In OSM many of them are tagged highway=crossing only because of a validator rule that has since been removed because people complained.
What a bare node doesn’t tell you is what this intersection looks like: for example, whether a blind user should be warned about a kerb.
We could just tag the above using two barrier=kerb nodes on either side of the shared node without tagging the shared node… @Minh_Nguyen, is that what you’re suggesting? Then how would you suggest tagging the absence of any obstruction? That’s the problem you are trying to solve @Lumikeiju right?
OK, that might be a source of the misunderstanding: crossing is an example of OSM’s preference for British English. The Vienna Convention heavily influences discussions about navigation mapping; it uses the term “crossing” where Americans would refer to a “crosswalk”.
Actually, I’ve been under the assumption that any characteristic of a pedestrian crossing – markings, a sign, curb cuts, tactile paving – would warrant a highway=crossing node and a highway=footwayfootway=crossing way. This includes the green bike path markings in Seattle, but not the vast majority of driveway–sidewalk connections.
Just to make sure we’re all on the same page, here are some pictures of driveway-sidewalk intersections that I have in mind when I say I wouldn’t really call them a pedestrian crossing*:
*I am using pedestrian crossing here as the British term for what I imagine an American might call a crosswalk (although I’m not familiar enough with the term crosswalk to confidently say they’re equivalent). Here is what the Highway Code has to say about crossings.
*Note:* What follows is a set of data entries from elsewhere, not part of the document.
Example eleven_types_chart :
  (λ r, (cName r, cCount r, cSort r)) <$> pie_order eleven_types
  = [("A", 50, 50); ("B", 45, 45); ("C", 40, 40); ("D", 35, 35);
     ("E", 30, 30); ("F", 25, 25); ("G", 20, 20); ("H", 15, 15);
     ("I", 10, 10); ("Other", 5, 4)].
Proof. vm_compute. reflexivity. Qed.

Lemma top_dominates_witness : 3 ≤ 50.
Proof.
  apply (top_dominates eleven_types ("A", 50) ("J", 3));
    apply (bool_decide_unpack _); vm_compute; exact I.
Defined.

Lemma pie_other_last_witness : (1 < 2)%nat.
Proof.
  apply (pie_other_last scenario 1 2
           (ChartRow "Skin" 3 3 (true_div 3 18))
           (ChartRow "Other" 0 (-1) (true_div 0 18)));
    [reflexivity|reflexivity|discriminate|reflexivity].
Defined.

Lemma chart_percentages_witness :
  fsum (cPercentage <$> df_chart scenario) ≡ Fin 1.
Proof. apply chart_percentages. vm_compute. discriminate. Defined.

Lemma chart_percentages_nan_witness :
  cPercentage (ChartRow "Other" 0 (-1) NaN) = NaN.
Proof.
  apply (chart_percentages_nan []); [constructor|reflexivity|].
  change (df_chart []) with [ChartRow "Other" 0 (-1) NaN].
  apply list_elem_of_here.
Defined.

(** With gender "Male" and age group "40 - 44" the selection of the scenario
    still holds the row of the other gender. *)
Lemma latest_gender_age_ignores_gender_witness :
  latest_gender_age scenario "Male" "40 - 44"
  = filter (λ r, Age r = "40 - 44") scenario
  ∧ Row 2020 "Female" "40 - 44" "Lung" 5
    ∈ latest_gender_age scenario "Male" "40 - 44".
Proof.
  split; [apply latest_gender_age_ignores_gender; discriminate|].
  apply (bool_decide_unpack _). vm_compute. exact I.
Defined.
(Some confusion arose in the original RfC because some people were using crossing in a more mathematical sense, to mean intersection, and then of course they are “crossings” between two ways.)
Oh, to clarify, the markings I’m referring to are cycleway markings, not footway markings. They’re added by SDOT where cycleways cross certain service roads. The adjacent continuous crossing of the sidewalk across the driveway isn’t marked. I brought up these markings to highlight that we recognize that crossings (places where the path of a pedestrian/cyclist intersects that of a car) are areas of interest for safety reasons even though they are not crosswalks.
Interestingly, the qualifications for these markings are apparently the same as the mapping guidelines developed for these types of crossings in Quebec (refer to this post in the GitHub issue for iD adding crossing tags at these spots)
[SDOT] Driveway approaches: at driveway crossings with 5 or more housing units and commercial buildings, a green panel shall be painted for a PBL crossing a driveway shown above in Figure AO.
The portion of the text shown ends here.